La actuación del Grupo Floklórico Alto Aragón
precedió a la actuación de Hato de Foces y a la clausura
de una nueva exitosa edición del Festival de Música
y Cultura Pirenaicas de la Mancomunidad de Los Valles. Muchos han
sido los detalles que han puesto de manifiesto en este certamen
la especial calidad del público que acude a él, señalan
desde la organización. "Sólo la entrega, espontaneidad
y el amor que el público del PIR tiene por la cultura pirenaica,
tanto en su aspecto más tradicional como en el más
innovador e independientemente del lugar de procedencia de los artistas,
es capaz de explicar la total compenetración existente entre
los asistentes e invitados del festival". Esta conjunción
de factores explica la total entrega que demostraron los artistas
del PIR hacia el público.
Una
de las primeras manifestaciones de esta entrega es la que tuvo lugar
en el marco de la Galería Labati de Aragüés del
Puerto, escenario de inmejorable sonoridad, en el transcurso de
las improvisaciones musicales que ofrecieron Eduardo Buerba, Ignacio
Alfayé, David Ramos y Luis Cadena. Los cuatro músicos
improvisaron sobre la marcha y en función de las peticiones
de un público se negaba a darles finalizar el repertorio,
un divertido e ingenioso recital de dos horas. La magia y la compenetración
recorrió la galería de Aragüés.
La inesperada visita de uno de los grupos más queridos de
este certamen, Gadalzen, y el recital que ofrecieron por propia
iniciativa en la plaza Mayor de Aragüés el sábado
por la tarde, es otro de los ejemplos. Aunque quizá fuera
en los conciertos nocturnos de La Molina donde mejor se demostró
esa calidad del público del PIR.
La personal música de la Familha Artús dejó
boquiabierto al numeroso auditorio que en silencio y totalmente
maravillado descubrió, mayoritariamente por primera vez,
el innovador y moderno folk de estos jóvenes gascones, que
han sido uno de los grandes descubrimientos de esta edición.

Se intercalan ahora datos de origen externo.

(** The entries and the counters determine the catalog. *)
Lemma indexed_eq c d : indexed c -> indexed d -> entries c = entries d -> next_type_id c = next_type_id d -> next_prop_id c = next_prop_id d -> c = d.
Proof.
  intros Hc Hd E. assert (H : forall k, lookup_index c k = lookup_index d k).
  { intros k. apply option_eq. intros i. by rewrite (Hc k i), (Hd k i), E. }
  destruct c, d; cbn in *. intros. subst. f_equal; apply map_eq; intros n.
  - apply (H (KEntity n)).
  - apply (H (KRelation n)).
  - destruct n as [n o]. apply (H (KProperty n o)).
Qed.

Lemma indexed_appends c es : indexed c -> NoDup (catalog_key <$> entries c ++ es) ->
  indexed (foldl append_entry c es) /\ entries (foldl append_entry c es) = entries c ++ es /\
  next_type_id (foldl append_entry c es) = next_type_id c /\ next_prop_id (foldl append_entry c es) = next_prop_id c.
Proof.
  revert c. induction es as [|e es IH]; intros c Hc Hdup; cbn [foldl]; [by rewrite app_nil_r|].
  assert (Hnew : lookup_index c (catalog_key e) = None).
  { apply indexed_None; [done|]. rewrite fmap_app, fmap_cons in Hdup. apply NoDup_app in Hdup as (_&H&_). intros Hin. apply (H _ Hin). by left. }
  destruct (IH (append_entry c e)) as (H1&H2&H3&H4); [by apply indexed_append| |].
  - cbn [entries append_entry]. by rewrite <-app_assoc.
  - cbn [entries append_entry next_type_id next_prop_id] in *. by rewrite <-app_assoc in H2.
Qed.

(** ** Decoding *)

(** What the decoder asks of a row beyond the types of the columns. *)
Definition persistable (e : CatalogEntry) : Prop := name e <> [] /\ observation_count e <> 0 /\ first_seen e <= last_seen e.

(** The values of the integer columns. *)
Definition typed_row (r : Row) : Prop :=
  (forall z, row_id r = Some z -> in_u32 z) /\ (forall z, row_count r = Some z -> 0 <= z <= u64_max).
Definition typed (b : RecordBatch) : Prop := Forall typed_row (rows b).

Lemma parse_kind_iff t k : parse_kind t = Ok k <-> t = kind_text k.
Proof.
  unfold parse_kind. split.
  - repeat case_decide; by intros [= <-].
  - intros ->. destruct k; vm_compute; done.
Qed.

Lemma checked_iff k raw i : checked k raw = Ok i <-> kind i = k /\ get i = raw /\ raw < limit_of k.
Proof.
  unfold checked, runtime_entity_new, runtime_relation_new, runtime_prop_new, limit_of.
  destruct k, i as [[z]|[z]|[z]]; cbn [kind get entity_get relation_get prop_get];
    match goal with |- context[raw <? ?l] => destruct (Z.ltb_spec raw l) end; cbn [fmap result_fmap map_err];
    (split; [intros [= <-]; done|]); intros (?&?&?); subst; try done; lia.
Qed.

Lemma limit_u32 k : limit_of k <= u32_max.
Proof. destruct k; vm_compute; congruence. Qed.

Lemma decode_row_iff r c next st : has_null r = false -> typed_row r ->
  decode_row r (c, next) = Ok st <->
  exists e, r = catalog_row e /\ entry_ok e /\ persistable e /\ get (entry_identity e) = next_of next (kind (entry_identity e)) /\
    lookup_index c (catalog_key e) = None /\ st = (append_entry c e, next_after next (kind (entry_identity e))).
Proof.
  unfold has_null. destruct r as [[k|] [n|] [i|] [o|] [f|] [l|] w]; try discriminate. intros _ [Hi Ho]. specialize (Hi _ eq_refl). specialize (Ho _ eq_refl).
  unfold in_u32 in Hi. cbn [row_kind row_name row_id row_count row_first row_last row_owner decode_row default from_option id]. split.
  - intros (kd&Hk%parse_kind_iff&H)%bind_Ok. apply guard_Ok in H as [Hcanon H]. apply guard_Ok in H as [Hid H]. apply guard_Ok in H as [_ H].
    apply bind_Ok in H as (i0&(Hkd&Hget&Hlim)%checked_iff&H). subst k kd. apply negb_false_iff, Z.eqb_eq in Hid.
    rewrite !orb_false_iff, bool_decide_eq_false, Z.eqb_neq, Z.ltb_ge, andb_false_iff, negb_false_iff, bool_decide_eq_true, bool_decide_eq_false in Hcanon.
    destruct Hcanon as [[[Hn Hc] Hfl] Hw]. destruct (lookup_index c _) eqn:El; [done|]. injection H as <-. eexists. split; [|split; [|split; [|split; [|split; [exact El|]]]]].
    + unfold catalog_row. cbn. by rewrite Hget.
    + unfold entry_ok. cbn. split; [lia|]. split; [lia|]. destruct Hw as [?|Hw]; [by left|]. right. by apply eq_None_not_Some.
    + done.
    + cbn. lia.
    + done.
  - intros (e&Hr&(Hlim&Hcount&Hown)&(Hn&Hc&Hfl)&Hget&El&->). injection Hr as -> -> -> -> -> -> ->.
    rewrite (proj2 (parse_kind_iff _ _) eq_refl). cbn [mbind result_bind]. pose proof (limit_u32 (kind (entry_identity e))).
    rewrite bool_decide_eq_false_2, (proj2 (Z.eqb_neq _ _) Hc), (proj2 (Z.ltb_ge _ _) Hfl) by done. cbn [orb].
    replace (_ && _) with false.
    2:{ destruct Hown as [-> | ->]; [done|]. symmetry. apply andb_false_r. }
    rewrite <-Hget, Z.eqb_refl. cbn [negb]. rewrite (proj2 (Z.ltb_ge _ _)) by lia.
    rewrite (proj2 (checked_iff _ _ (entry_identity e))) by (split; [done|split; [done|lia]]). cbn [mbind result_bind].
    assert (Ee : {| entry_identity := entry_identity e; name := name e; observation_count := observation_count e; first_seen := first_seen e;
      last_seen := last_seen e; owner_label := owner_label e |} = e) by by destruct e.
    rewrite Ee, El. done.
Qed.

La total entrega que el público otorgó a los vascos
Alboka hizo que éstos se sintieran en su casa. Los asistentes
cantaron, danzaron y corearon las magistrales piezas que interpretaron
los del País Vasco; les obligaron a efectuar un bis y ambiente
festivo que se creó con esta intervención se alargó
hasta el concierto con el que los aragoneses Tintirinullo cerraron
los conciertos nocturnos.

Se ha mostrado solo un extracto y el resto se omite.